Les extraits étaient souvent accompagnés de remarques pertinentes d'Oribase. L'importance de l'ouvrage réside essentiellement dans l'ampleur et la précision des extraits choisis qui embrassaient tous les domaines de la médecine ainsi que les rapports de l'homme avec l'environnement et les maladies. Des 70 ou 72 livres des Collectiones, seuls 25 ont été conservés intacts. Le reste peut être en partie reconstitué à partir du Synopsis pour Eustathe et du traité Ad Eunapium. Le premier, en neuf livres, est un synopsis abrégé de l'œuvre en 70 volumes, dédié à son fils Eustathe et adressé à ceux qui doivent voyager pour des raisons pratiques. Le second est un recueil de médicaments faciles à se procurer, dédié à Eunape, son ami et biographe. Ce compendium fournit une description de l'hygiène et de l'alimentation, les propriétés des médicaments, des listes de médicaments particuliers, ainsi que des informations sur l'anatomie du corps humain, les maladies et les traitements associés. Ces deux recueils sont conçus comme des manuels de référence, dans le but d'aider le lecteur en cas d'urgence médicale. En fait, l'auteur se concentre davantage sur la thérapie que sur l'étiologie ou la pathologie.
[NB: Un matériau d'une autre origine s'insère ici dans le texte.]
Definition NewOpts : Options :=
  mkOptions DefaultLength false false false [] DefaultMaxBadReads.

Definition with_Length (l : Z) (o : Options) : Options :=
  mkOptions l (ExcludeNumeric o) (ExcludeLowercase o) (ExcludeUppercase o)
            (CustomCharset o) (MaxBadReads o).

Definition with_MaxBadReads (m : Z) (o : Options) : Options :=
  mkOptions (Length o) (ExcludeNumeric o) (ExcludeLowercase o)
            (ExcludeUppercase o) (CustomCharset o) m.

(** The Go [int] of the supported 64-bit targets. *)
Definition max_int : Z := 2 ^ 63 - 1.
Definition min_int : Z := - 2 ^ 63.
Definition wrap_int (x : Z) : Z := (x + 2 ^ 63) mod 2 ^ 64 - 2 ^ 63.

(** [len] of a string or slice, as a Go [int]. *)
Definition len {A : Type} (l : list A) : Z := Z.of_nat (List.length l).

(** The numeric value of a byte, [int(b)]. *)
Definition byte_val (b : byte) : Z := Z.of_N (Byte.to_N b).

(** The error values the package can hand back.  The first three are the
    [errors.New] values of the source; [ErrSource] is whatever [rand.Read]
    returned. *)
Inductive error : Type :=
| ErrNoValidChars                 (* "uriuniq: no valid chars" *)
| ErrCharsetSize                  (* "uriuniq: charset size 2-256" *)
| ErrTooManyBadReads              (* "uriuniq: too many bad reads" *)
| ErrSource (msg : string).

(** A Go result pair [(string, error)]; [None] is [nil]. *)
Definition result : Type := list byte * option error.

(** What [fmt.Printf] wrote. *)
Inductive notice : Type :=
| InvalidLength (given dflt : Z)
| NotURISafe (cs : Charset).

(** One answer of [rand.Read]: the bytes written at the front of the
    buffer, or an error. *)
Inductive read_result : Type :=
| ReadOk (data : list byte)
| ReadErr (e : string).

(** The entropy collaborator: its answer to the k-th call. *)
Definition Source := nat -> read_result.

(** The observable effects of a call: the buffer sizes handed to
    [rand.Read], most recent first, and the lines printed, most recent
    first. *)
Record world := mkWorld {
  requests : list nat;
  stdout : list notice
}.

Definition world0 : world := mkWorld [] [].

Definition print (n : notice) (w : world) : world :=
  mkWorld (requests w) (n :: stdout w).

(** [rand.Read(buffer)] on a buffer of [size] bytes: the source cannot
    write past the end of the buffer. *)
Definition rand_Read (src : Source) (size : nat) (w : world)
  : read_result * world :=
  let w' := mkWorld (size :: requests w) (stdout w) in
  match src (List.length (requests w)) with
  | ReadOk data => (ReadOk (firstn size data), w')
  | ReadErr e => (ReadErr e, w')
  end.

(** ** The charset resolver *)

Definition safeChars : list byte :=
  bytes_of
    "ABCDEFGHIJKLMNOPQRSTUVWXYZabcdefghijklmnopqrstuvwxyz0123456789-_.~!*'()".

Definition byte_in (c : byte) (l : list byte) : bool :=
  existsb (Byte.eqb c) l.

(** [isURISafe] ranges over the runes of [s] and looks each one up in a
    set of ASCII runes.  A byte below 0x80 always decodes to the rune of
    the same value and every other rune (a multi-byte one, or the
    replacement rune of an invalid encoding) is at least 0x80, hence
    outside the set: every rune is in the set exactly when every byte
    is. *)
Definition isURISafe (s : list byte) : bool :=
  forallb (fun c => byte_in c safeChars) s.

Definition is_empty {A : Type} (l : list A) : bool :=
  match l with [] => true | _ :: _ => false end.
(** * Word aligner: tokenizer and alignment assembler

    A shallow embedding of [src/word_aligner.py].  The module wraps the
    [simalign] sentence aligner: it splits both texts into whitespace
    delimited words with their character offsets, hands the two word lists
    to the aligner, and maps the index pairs of the configured matching
    method back to words and offsets.

    Python values are modelled as follows.
    - [str] is a sequence of Unicode code points: [list N].
    - [int] is [Z].
    - A tuple [(word, start, end)] is a Rocq triple.
    - The [dict] returned by the aligner is an association list in
      insertion order, which is the order [.items()] iterates in.
    - Exceptions are the left summand of a sum type.
    - The call into the external aligner is recorded in a call log that is
      threaded through a small state-and-exception monad. *)

From Stdlib Require Import Ascii String ZArith NArith QArith List Bool Lia Sorted.
Import ListNotations.

Close Scope Q_scope.

Local Open Scope Z_scope.

(** ** Strings *)

Module Py.

(** A Python [str]: a sequence of code points. *)
Definition char := N.
Definition str := list char.

(** Code points of an ASCII literal, to write inputs legibly. *)
Fixpoint of_string (s : string) : str :=
  match s with
  | EmptyString => []
  | String c r => N_of_ascii c :: of_string r
  end.

(** [Py_UNICODE_ISSPACE], the class the [re] module uses for [\s] on [str]
    patterns: bidirectional type WS, B or S, or general category Zs. *)
Definition isspace (c : char) : bool :=
  (((9 <=? c) && (c <=? 13)) || ((28 <=? c) && (c <=? 32))
   || (c =? 133) || (c =? 160) || (c =? 5760)
   || ((8192 <=? c) && (c <=? 8202))
   || (c =? 8232) || (c =? 8233) || (c =? 8239) || (c =? 8287)
   || (c =? 12288))%N.

(** [len(l)] as a Python [int]. *)
Definition len {A} (l : list A) : Z := Z.of_nat (length l).

(** Clamping of one slice bound, as [PySlice_AdjustIndices] does for step 1:
    a negative bound counts from the end, and the result is brought back
    into [0 .. len]. *)
Definition slice_bound (n i : Z) : Z :=
  if i <? 0 then Z.max (i + n) 0 else Z.min i n.

(** [l[a:b]]. *)
Definition slice {A} (l : list A) (a b : Z) : list A :=
  let a' := slice_bound (len l) a in
  let b' := slice_bound (len l) b in
  firstn (Z.to_nat (b' - a')) (skipn (Z.to_nat a') l).

End Py.

Import Py.

(** ** Exceptions and the call log *)

(** An exception raised inside the external aligner's [get_word_aligns]:
    its text [str(e)], and whether its class derives from [ValueError],
    which is all an [except ValueError] clause looks at. *)
Record raised : Type := {
  is_value_error : bool;
  raised_str : string
}.

(** [ValueError], [IndexError] and [KeyError] are the exceptions this code
    raises itself.  [UpstreamError] is a failure of the external
    constructor, [AlignerError] an exception that came out of the external
    [get_word_aligns]; it travels unchanged. *)
Inductive exn : Type :=
| ValueError (msg : string)
| IndexError (msg : string)
| KeyError (key : string)
| UpstreamError (descr : string)
| AlignerError (r : raised).

(** One entry per call of [SentenceAligner.get_word_aligns]: the two word
    lists it was given. *)
Definition call_log := list (list str * list str).

(** Computations that may raise and that may call the aligner.  A raised
    exception keeps the log as it was at the [raise]. *)
Definition M (A : Type) : Type := call_log -> (exn + A) * call_log.

Definition ret {A} (x : A) : M A := fun log => (inr x, log).

Definition raise {A} (e : exn) : M A := fun log => (inl e, log).

Definition bind {A B} (c : M A) (k : A -> M B) : M B :=
  fun log =>
    match c log with
    | (inl e, log') => (inl e, log')
    | (inr x, log') => k x log'
    end.

Definition lift {A} (r : exn + A) : M A := fun log => (r, log).

Declare Scope py_scope.
Delimit Scope py_scope with py.
Notation "x <- c ;; k" := (bind c (fun x => k))
  (at level 61, c at next level, right associativity) : py_scope.

(** ** Data model *)

(** The aligner's answer: matching method name to list of index pairs. *)
Definition alignments := list (string * list (Z * Z)).

(** [simalign.SentenceAligner], an external collaborator.  Only the method
    this module calls is kept: it returns the mapping or raises. *)
Record SentenceAligner : Type := {
  get_word_aligns : list str -> list str -> raised + alignments
}.

Definition all_matching_methods : list (string * string) :=
  [ ("a", "inter"); ("m", "mwmf"); ("i", "itermax"); ("f", "fwd"); ("r", "rev") ]%string.

Record AlignmentResult : Type := {
  src_word : str;
  target_word : str;
  src_indexes : Z * Z;
  target_indexes : Z * Z
}.

(** A tokenizer triple [(word, start, end)]. *)
Definition token : Type := str * Z * Z.

(** [tok[0]] *)
Definition tok_word (t : token) : str := fst (fst t).
(** [tok[1:]] *)
Definition tok_span (t : token) : Z * Z := (snd (fst t), snd t).
Definition tok_start (t : token) : Z := snd (fst t).
Definition tok_end (t : token) : Z := snd t.

Record WordAligner : Type := {
  aligner : SentenceAligner;   (* self.__aligner *)
  method : string              (* self.__method *)
}.

(** ** Dictionary and list access *)

(** [d[k]] on a [dict] with [str] keys; [None] stands for [KeyError]. *)
Fixpoint dict_get {V} (d : list (string * V)) (k : string) : option V :=
  match d with
  | [] => None
  | (k', v) :: r => if String.eqb k' k then Some v else dict_get r k
  end.

Definition dict_keys {V} (d : list (string * V)) : list string := map fst d.

(** [l[i]] on a list: a negative index counts from the end; anything
    outside [-len .. len-1] raises [IndexError]. *)
Definition getitem {A} (l : list A) (i : Z) : exn + A :=
  let i' := if i <? 0 then i + len l else i in
  if (i' <? 0) || (len l <=? i') then inl (IndexError "list index out of range")
  else
    match nth_error l (Z.to_nat i') with
    | Some x => inr x
    | None => inl (IndexError "list index out of range")
    end.

(** ** Tokenizer *)

(** [re.finditer(r'\S+', text)] as a left-to-right scan.  [pos] is the
    position of the head of the remaining input.  [open] is the match in
    progress, if any: its start position and the characters consumed so
    far.  [\S+] is greedy, so a match is closed only by a whitespace
    character or by the end of the input, and each closed match yields
    [(m.group(), m.start(), m.end())]. *)
Fixpoint finditer_nonspace (text : str) (pos : Z) (open : option (Z * str))
  : list token :=
  match text with
  | [] =>
      match open with
      | None => []
      | Some (start, w) => [(w, start, pos)]
      end
  | c :: rest =>
      if isspace c then
        match open with
        | None => finditer_nonspace rest (pos + 1) None
        | Some (start, w) => (w, start, pos) :: finditer_nonspace rest (pos + 1) None
        end
      else
        match open with
        | None => finditer_nonspace rest (pos + 1) (Some (pos, [c]))
        | Some (start, w) => finditer_nonspace rest (pos + 1) (Some (start, w ++ [c]))
        end
  end.

(** [WordAligner.__tokenize] *)
Definition tokenize (self : WordAligner) (text : str) : list token :=
  finditer_nonspace text 0 None.

(** ** Assembler *)

Definition call_get_word_aligns (a : SentenceAligner) (src tgt : list str)
  : M alignments :=
  fun log =>
    match get_word_aligns a src tgt with
    | inl r => (inl (AlignerError r), log ++ [(src, tgt)])
    | inr d => (inr d, log ++ [(src, tgt)])
    end.

(** The inner loop, lines 74-85: [method_alignments] is the list being
    appended to. *)
Fixpoint pairs_loop (src_text_tokenize target_text_tokenize : list token)
    (pairs : list (Z * Z)) (method_alignments : list AlignmentResult)
  : exn + list AlignmentResult :=
  match pairs with
  | [] => inr method_alignments
  | (src_idx, target_idx) :: rest =>
      match getitem src_text_tokenize src_idx with
      | inl e => inl e
      | inr sw =>
          match getitem target_text_tokenize target_idx with
          | inl e => inl e
          | inr tw =>
              pairs_loop src_text_tokenize target_text_tokenize rest
                (method_alignments ++
                 [ {| src_word := tok_word sw;
                      target_word := tok_word tw;
                      src_indexes := tok_span sw;
                      target_indexes := tok_span tw |} ])
          end
      end
  end.

(** The outer loop, lines 70-89: entries of another method are skipped, the
    first entry of the configured method is assembled and returned, and
    falling off the end returns the empty list. *)
Fixpoint items_loop (self_method : string)
    (src_text_tokenize target_text_tokenize : list token)
    (items : alignments) : exn + list AlignmentResult :=
  match items with
  | [] => inr []
  | (m, pairs) :: rest =>
      if negb (String.eqb m self_method) then
        items_loop self_method src_text_tokenize target_text_tokenize rest
      else
        pairs_loop src_text_tokenize target_text_tokenize pairs []
  end.

Local Open Scope py_scope.

(** [WordAligner.get_word_alignment] *)
Definition get_word_alignment (self : WordAligner) (src_text target_text : str)
  : M (list AlignmentResult) :=
  let src_text_tokenize := tokenize self src_text in
  let src_text_split := map tok_word src_text_tokenize in
  let target_text_tokenize := tokenize self target_text in
  let target_text_split := map tok_word target_text_tokenize in
  if (len src_text_split =? 0) || (len target_text_split =? 0) then
    raise (ValueError "Source or target text is empty")
  else
    alignments <- call_get_word_aligns (aligner self) src_text_split target_text_split ;;
    lift (items_loop (method self) src_text_tokenize target_text_tokenize alignments).

(** ** Construction *)

(** [WordAligner.__init__].  [SentenceAligner_new model token_type
    matching_methods] stands for the external constructor, which may fail
    (model download, unknown method letter).  [None] is the omitted
    argument, whose default is ["m"]. *)
Definition WordAligner_init
    (SentenceAligner_new : string -> string -> string -> string + SentenceAligner)
    (matching_method : option string) : exn + WordAligner :=
  let matching_method :=
    match matching_method with Some k => k | None => "m"%string end in
  match SentenceAligner_new "bert"%string "bpe"%string matching_method with
  | inl descr => inl (UpstreamError descr)
  | inr a =>
      match dict_get all_matching_methods matching_method with
      | None => inl (KeyError matching_method)
      | Some v => inr {| aligner := a; method := v |}
      end
  end.

(** ** What the tokenizer is meant to compute

    These definitions follow the words of the specification, not the
    code: a token is a maximal run of non-whitespace characters, located
    by the text before it and the text after it. *)

Definition nonspace (c : char) : Prop := isspace c = false.

(** The text before a run is empty or ends with whitespace. *)
Definition boundary_before (pre : str) : Prop :=
  pre = [] \/ exists p c, pre = p ++ [c] /\ isspace c = true.

(** The text after a run is empty or starts with whitespace. *)
Definition boundary_after (post : str) : Prop :=
  post = [] \/ exists c q, post = c :: q /\ isspace c = true.

(** [t] is a maximal run of non-whitespace characters of [text], and its
    offsets are the positions of the run in [text]. *)
Definition maximal_run (text : str) (t : token) : Prop :=
  exists pre post,
    text = pre ++ tok_word t ++ post
    /\ tok_word t <> []
    /\ Forall nonspace (tok_word t)
    /\ boundary_before pre
    /\ boundary_after post
    /\ tok_start t = len pre
    /\ tok_end t = len pre + len (tok_word t).

(** Left-to-right order of two tokens: the first ends before the second
    starts. *)
Definition tok_before (t1 t2 : token) : Prop := tok_end t1 < tok_start t2.

(** The scanner's state agrees with the consumed prefix [pre]. *)
Definition open_ok (pre : str) (open : option (Z * str)) : Prop :=
  match open with
  | None => boundary_before pre
  | Some (start, w) =>
      exists pre0,
        pre = pre0 ++ w /\ start = len pre0 /\ w <> []
        /\ Forall nonspace w /\ boundary_before pre0
  end.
Parmi les ouvrages perdus connus, on peut citer
- Anatomie des intestins
- Sur les maladies
- Aux médecins perplexes
- Des Rois - une œuvre qui ne traite pas de la médecine.
Importance et héritage
Oribase nous fournit une source précieuse sur l'histoire de la médecine ancienne et des débuts de la médecine byzantine. Ses œuvres sont fondées sur les observations cliniques et la méthode expérimentale de tous les grands maîtres, et les auteurs médicaux byzantins ont constamment cité et extrait des parties de l'œuvre d'Oribase dans leurs écrits. Surtout, il ouvrit la voie au galénisme, car il fut le premier à considérer les travaux de Galien comme fondamentaux pour le progrès de la médecine. Grâce à ses travaux, une partie considérable de nombreux écrits médicaux n'a pas été perdue. Le Synopsis pour Eustathe et l'Ad Eunapium ont servi de modèle aux futurs compendiums et ont été traduits en latin dans l'Italie ostrogothique dès le Ve siècle et en syriaque et en arabe dans le monde islamique.